Ce même soir, tandis que Fantômas dans sa cellule réfléchissait profondément à l’entretien qu’il avait eu avec Me Faramont d’abord, avec le Gréviste ensuite, Juve recevait Fandor chez lui. C’était Juve qui avait ouvert la porte de son appartement et il secoua cordialement la main de Jérôme Fandor qui, de son côté, ayant grimpé quatre à quatre les étages du policier, haletait.

— Eh bien, Fandor, demandait Juve, quoi de neuf ?

— Ah non, ne recommencez pas vos manières, Juve. Ne vous amusez pas aujourd’hui encore à me faire languir. Ce n’est pas à moi qu’il faut demander ce qu’il y a de neuf, c’est à vous ! Pourquoi votre dépêche ? Qu’avez-vous appris ?

« Viens d’urgence, avait télégraphié Juve, j’ai besoin de toi. »

Mais Juve, maintenant, paraissait ne plus du tout se rappeler qu’il y avait urgence à entretenir Fandor. Pourtant, comme le jeune homme lui répétait encore, véritablement furieux : « Pourquoi avez-vous besoin de moi, nom de Dieu ? », Juve finit par se départir de son calme.

— Lis cela, dit-il, et tâche de comprendre.

Il tendit à Fandor une lettre que le journaliste dévora des yeux en devenant très pâle.

Elle n’était pas longue, écrite d’une écriture que Jérôme Fandor reconnut immédiatement :

— Hélène, s’écria-t-il. Juve, c’est Hélène qui vient de vous écrire, et il lut à haute voix la seule phrase que la fille de Fantômas avait adressée au policier.

Juve, prenez garde, prenez grand-garde, prenez garde à vous, prenez garde à Fandor.

Elle n’avait point signé, elle n’avait rien ajouté.

— Mais qu’est-ce que cela signifie ? Pourquoi faut-il que nous prenions garde ? À quoi faut-il que nous prenions garde ?

Juve lentement avança un siège et s’assit en face de son ami :

— Ma foi, Fandor, tu devines bien, j’imagine, que si je t’ai fait venir, c’est précisément pour que tu m’aides à réfléchir là-dessus. Cette lettre est d’Hélène, cela c’est incontestable, et Hélène nous dit de prendre garde, mais prendre garde à quoi, à qui ? Ah, Fandor, tu ne peux pas savoir comme cela me préoccupe. Cela me fait d’autant plus peur même, que Fantômas est en prison, je ne peux donc pas comprendre l’avis extraordinaire que nous envoie sa fille.

— Pourquoi ?

— Mais triple imbécile, parce que plus je réfléchis, et plus il me semble qu’il n’y a qu’une seule chose à quoi nous puissions prendre garde, et c’est à l’évasion de Fantômas.

Juve se taisait, attendant une réponse de Fandor, mais Fandor à son tour demeurait silencieux.

Le jeune homme, au comble de l’émotion, ferma les yeux et fronçant les sourcils, plissant le front, médita en silence.

— Juve, déclara enfin Fandor ayant lu et relu plus de cent fois l’intrigante lettre d’Hélène, cette lettre en apparence inachevée que la fille de Fantômas avait écrite, Juve, il est inadmissible qu’Hélène nous avertisse si elle sait que son père médite de s’évader.

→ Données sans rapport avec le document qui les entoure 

(* ===== verification/EventTimerTheorems.v ===== *)
(** * Event and timer descriptors: properties

    The counter of an eventfd and its signals against an abstract counter; the reads of a
    timerfd against the number of its expirations. *)

From S2P Require Import Prelude EventTimer.

(** ** Vectors *)

Definition bytes_of (vector : list (list Z)) : list Z := mjoin vector.

Lemma bytes_of_cons b vector : bytes_of (b :: vector) = b ++ bytes_of vector.
Proof. done. Qed.
Lemma chunk_min n b : chunk_size_of n b = Nat.min n (length b).
Proof. unfold chunk_size_of. destruct (Nat.ltb_spec (length b) n); lia. Qed.

Lemma capacity_sum vector : fdio_iovec_get_capacity vector = wrap 64 (len (bytes_of vector)).
Proof.
  unfold fdio_iovec_get_capacity. assert (H : forall acc, 0 <= acc -> wrap 64 acc = acc -> foldl (fun t b => t ⊕[64] len b) acc vector = wrap 64 (acc + len (bytes_of vector))).
  { induction vector as [|b vector IH]; intros acc H0 Hw; cbn [foldl]; [by rewrite Z.add_0_r|]. rewrite IH.
    - rewrite bytes_of_cons, len_app. unfold wrap. rewrite Zplus_mod_idemp_l. f_equal. lia.
    - unfold wrap. apply Z.mod_pos_bound. lia.
    - unfold wrap. apply Z.mod_mod. lia. }
  by rewrite H.
Qed.

Lemma copy_to_spec vector : forall bs, exists out, copy_to_loop bs vector = (out, (length bs - length (bytes_of vector))%nat) /\ length <$> out = length <$> vector /\
  bytes_of out = take (length (bytes_of vector)) bs ++ drop (length bs) (bytes_of vector).
Proof.
  induction vector as [|b vector IH]; intros bs; cbn [copy_to_loop].
  - exists []. split_and!; [by rewrite Nat.sub_0_r|done|]. cbn. by rewrite drop_nil.
  - rewrite bytes_of_cons. destruct (Nat.eqb_spec (length bs) 0) as [E|E].
    + exists (b :: vector). rewrite E. split_and!; [done|done|]. destruct bs; [|done]. by rewrite take_nil.
    + rewrite chunk_min. destruct (IH (drop (Nat.min (length bs) (length b)) bs)) as (out & E1 & E2 & E3). rewrite E1. eexists. split_and!; [f_equal| |].
      * rewrite length_drop, length_app. lia.
      * cbn [fmap list_fmap]. rewrite length_app, length_take, length_drop. f_equal; [lia|done].
      * rewrite bytes_of_cons, E3, length_drop, length_app. destruct (Nat.le_gt_cases (length bs) (length b)) as [Hl|Hl].
        -- rewrite Nat.min_l, Nat.sub_diag, !drop_0 by done. rewrite (take_ge bs (length b + _)) by lia. rewrite (take_ge bs (length bs)) by done.
           rewrite (drop_ge bs) by done. rewrite take_nil. cbn [app]. rewrite drop_app_le by done. by rewrite app_assoc.
        -- rewrite Nat.min_r by lia. rewrite (drop_ge b) by done. rewrite app_nil_r. rewrite drop_app_ge by lia. rewrite app_assoc. f_equal. apply take_take_drop.
Qed.

Lemma copy_from_spec vector : forall n, copy_from_loop vector n = (take n (bytes_of vector), (n - length (bytes_of vector))%nat).
Proof.
  induction vector as [|b vector IH]; intros n; cbn [copy_from_loop]; [change (bytes_of []) with (@nil Z); by rewrite take_nil, Nat.sub_0_r|]. rewrite bytes_of_cons.
  destruct (Nat.eqb_spec n 0) as [->|E]; [done|]. rewrite chunk_min, IH. rewrite length_app. f_equal; [|lia]. rewrite take_app. f_equal; [|f_equal; lia].
  destruct (Nat.le_gt_cases n (length b)); [by rewrite Nat.min_l|]. by rewrite Nat.min_r, !take_ge by lia.
Qed.

(** A number that fits is stored at the front and nothing else changes. *)
Lemma copy_number v vector : (8 <= length (bytes_of vector))%nat ->
  exists out, fdio_iovec_copy_to (le_split 8 v) vector = (out, 8) /\ length <$> out = length <$> vector /\ bytes_of out = le_split 8 v ++ drop 8 (bytes_of vector).
Proof.
  intros H. unfold fdio_iovec_copy_to. destruct (copy_to_spec vector (le_split 8 v)) as (out & -> & E2 & E3). exists out. rewrite le_split_length in *. split_and!; [|done|].
  - f_equal. unfold len. rewrite le_split_length. lia.
  - by rewrite E3, take_ge by (rewrite le_split_length; lia).
Qed.
Lemma number_read v bs : fits 64 v -> le_bytes (take 8 (le_split 8 v ++ bs)) = v.
Proof. intros H. rewrite take_app_le, take_ge by (rewrite le_split_length; lia). rewrite le_bytes_split. by apply wrap_small. Qed.

(** ** Signals *)

Lemma land_pow2 x n : 0 <= n -> (Z.land x (2 ^ n) =? 0) = negb (Z.testbit x n).
Proof.
  intros Hn. destruct (Z.testbit x n) eqn:E; cbn [negb].
  - apply Z.eqb_neq. intros H. apply (f_equal (fun y => Z.testbit y n)) in H. rewrite Z.land_spec, E, Z.pow2_bits_true, Z.bits_0 in H by done. done.
  - apply Z.eqb_eq. apply Z.bits_inj'. intros m Hm. rewrite Z.land_spec, Z.pow2_bits_eqb, Z.bits_0 by done. destruct (Z.eqb_spec n m) as [->|]; [by rewrite E|by rewrite andb_false_r].
Qed.

Section Events.
Context {abi : EventAbi} `{!EventAbiLaws abi}.

Definition readable (e : fdio_event) : bool := negb (Z.land (handle e) kSignalReadable =? 0).
Definition writable (e : fdio_event) : bool := negb (Z.land (handle e) kSignalWritable =? 0).

(** The tests of signals after they were changed. *)
Lemma signal_tests h c1 c2 s1 s2 : let c := fun (b1 b2 : bool) => Z.lor (if b1 then kSignalReadable else 0) (if b2 then kSignalWritable else 0) in
  let h' := signal (c c1 c2) (c s1 s2) h in
  negb (Z.land h' kSignalReadable =? 0) = s1 || negb (Z.land h kSignalReadable =? 0) && negb c1 /\
  negb (Z.land h' kSignalWritable =? 0) = s2 || negb (Z.land h kSignalWritable =? 0) && negb c2.
Proof.
  intros c h'. destruct readable_bit as (n & Hn & En), writable_bit as (m & Hm & Em). assert (Hd : n <> m) by (intros ->; apply signals_differ; congruence).
  assert (Hc : forall b1 b2, Z.testbit (c b1 b2) n = b1 /\ Z.testbit (c b1 b2) m = b2).
  { intros b1 b2. unfold c. rewrite En, Em. split; rewrite Z.lor_spec; destruct b1, b2; rewrite ?Z.bits_0, ?Z.pow2_bits_eqb by lia; rewrite ?Z.eqb_refl; try done;
      repeat match goal with |- context [?a =? ?b] => destruct (Z.eqb_spec a b); try done; try lia end. }
  rewrite En, Em, !land_pow2, !negb_involutive by lia. unfold h', signal. rewrite !Z.lor_spec, !Z.ldiff_spec. destruct (Hc c1 c2) as [-> ->], (Hc s1 s2) as [-> ->].
  split; by rewrite orb_comm.
Qed.

Lemma update_signals_ok e : let e' := fdio_event_update_signals e in
  value e' = value e /\ flags e' = flags e /\ readable e' = (value e >? 0) /\ writable e' = (value e <? UINT64_MAX - 1).
Proof.
  cbv zeta. destruct (signal_tests (handle e) true true (value e >? 0) (value e <? UINT64_MAX - 1)) as [H1 H2]. cbn [negb] in H1, H2. rewrite andb_false_r, orb_false_r in H1, H2.
  split_and!; [done|done| |]; [rewrite <- H1|rewrite <- H2]; unfold readable, writable, fdio_event_update_signals; cbn [handle];
    destruct (value e >? 0), (value e <? UINT64_MAX - 1); rewrite ?Z.lor_0_l, ?Z.lor_0_r; done.
Qed.
Lemma clear_writable_ok e : let e' := {| handle := signal kSignalWritable 0 (handle e); value := value e; flags := flags e |} in
  readable e' = readable e /\ writable e' = false.
Proof.
  cbv zeta. destruct (signal_tests (handle e) false true false false) as [H1 H2]. cbn [negb orb] in H1, H2. rewrite Z.lor_0_l in H1, H2. rewrite andb_true_r in H1. rewrite andb_false_r in H2. unfold readable, writable. cbn [handle]. done.
Qed.

(** ** The abstract counter *)

(** [blocked]: a write was refused and nothing has changed since. *)
Record counter := { count : Z; blocked : bool }.
Inductive event_op := EventRead (vector : list (list Z)) | EventWrite (vector : list (list Z)).
Inductive event_answer := Returned (n : Z) | Accepted (n : Z) | Refused (status : io_status).

Definition spec_event (sem : bool) (op : event_op) (c : counter) : event_answer * counter :=
  match op with
  | EventRead vector =>
      if len (bytes_of vector) <? 8 then (Refused ERR_BUFFER_TOO_SMALL, c)
      else if count c =? 0 then (Refused ERR_SHOULD_WAIT, c)
      else let n := if sem then 1 else count c in (Returned n, {| count := count c - n; blocked := false |})
  | EventWrite vector =>
      if len (bytes_of vector) <? 8 then (Refused ERR_BUFFER_TOO_SMALL, c)
      else
        let n := le_bytes (take 8 (bytes_of vector)) in
        if n =? UINT64_MAX then (Refused ERR_INVALID_ARGS, c)
        else if count c + n <? UINT64_MAX then (Accepted n, {| count := count c + n; blocked := false |})
        else (Refused ERR_SHOULD_WAIT, {| count := count c; blocked := true |})
  end.

(** What the caller of an operation sees: the number at the front of its vector. *)
Definition do_event (op : event_op) (e : fdio_event) : event_answer * fdio_event :=
  match op with
  | EventRead vector =>
      match fdio_event_readv vector e with
      | (IO_OK, vector, 8, e) => (Returned (le_bytes (take 8 (bytes_of vector))), e)
      | (status, _, _, e) => (Refused status, e)
      end
  | EventWrite vector =>
      match fdio_event_writev vector e with
      | (IO_OK, 8, e) => (Accepted (le_bytes (take 8 (bytes_of vector))), e)
      | (status, _, e) => (Refused status, e)
      end
  end.

Fixpoint run_ops {S} (step : event_op -> S -> event_answer * S) (ops : list event_op) (s : S) : list event_answer * S :=
  match ops with
  | [] => ([], s)
  | op :: ops => let '(a, s) := step op s in let '(answers, s) := run_ops step ops s in (a :: answers, s)
  end.

(** Buffers are bytes and fit the address space. *)
Definition op_vector (op : event_op) : list (list Z) := match op with EventRead v | EventWrite v => v end.
Definition op_ok (op : event_op) : Prop := bytes_ok (bytes_of (op_vector op)) /\ len (bytes_of (op_vector op)) < 2 ^ 64.

(** The event of a counter. *)
Definition event_rel (sem : bool) (e : fdio_event) (c : counter) : Prop :=
  value e = count c /\ negb (Z.land (flags e) EFD_SEMAPHORE =? 0) = sem /\ 0 <= count c < UINT64_MAX /\ (blocked c = true -> 0 < count c) /\
  readable e = (0 <? count c) /\ writable e = (count c <? UINT64_MAX - 1) && negb (blocked c).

Une évasion de la Santé est impossible, d’abord, et puis ensuite, je suis sûr qu’Hélène, et je le comprends et je l’approuve, quelque coupable que soit son père, ne voudrait jamais le trahir et l’empêcher de retrouver sa liberté. Non, Juve, c’est d’autre chose qu’il faut nous méfier. Il faut trouver un autre danger à éviter. Voyons, mon vieil ami, il n’est pas possible que toute votre habileté soit en défaut, puisque ce n’est pas à l’évasion de Fantômas qu’il faut prendre garde, c’est à autre chose. Vous ne devinez pas à quoi ?

Juve, à ces mots, se levait, il avait son air résolu des moments de grande bataille :

— Fandor, répondit-il, je devine bien un peu à quoi il faut prendre garde, mais c’est effrayant.

— À quoi donc ?

— À tout.

Et en disant cela le policier assenait un coup de poing furibond sur son malheureux bureau, qui n’en pouvait mais.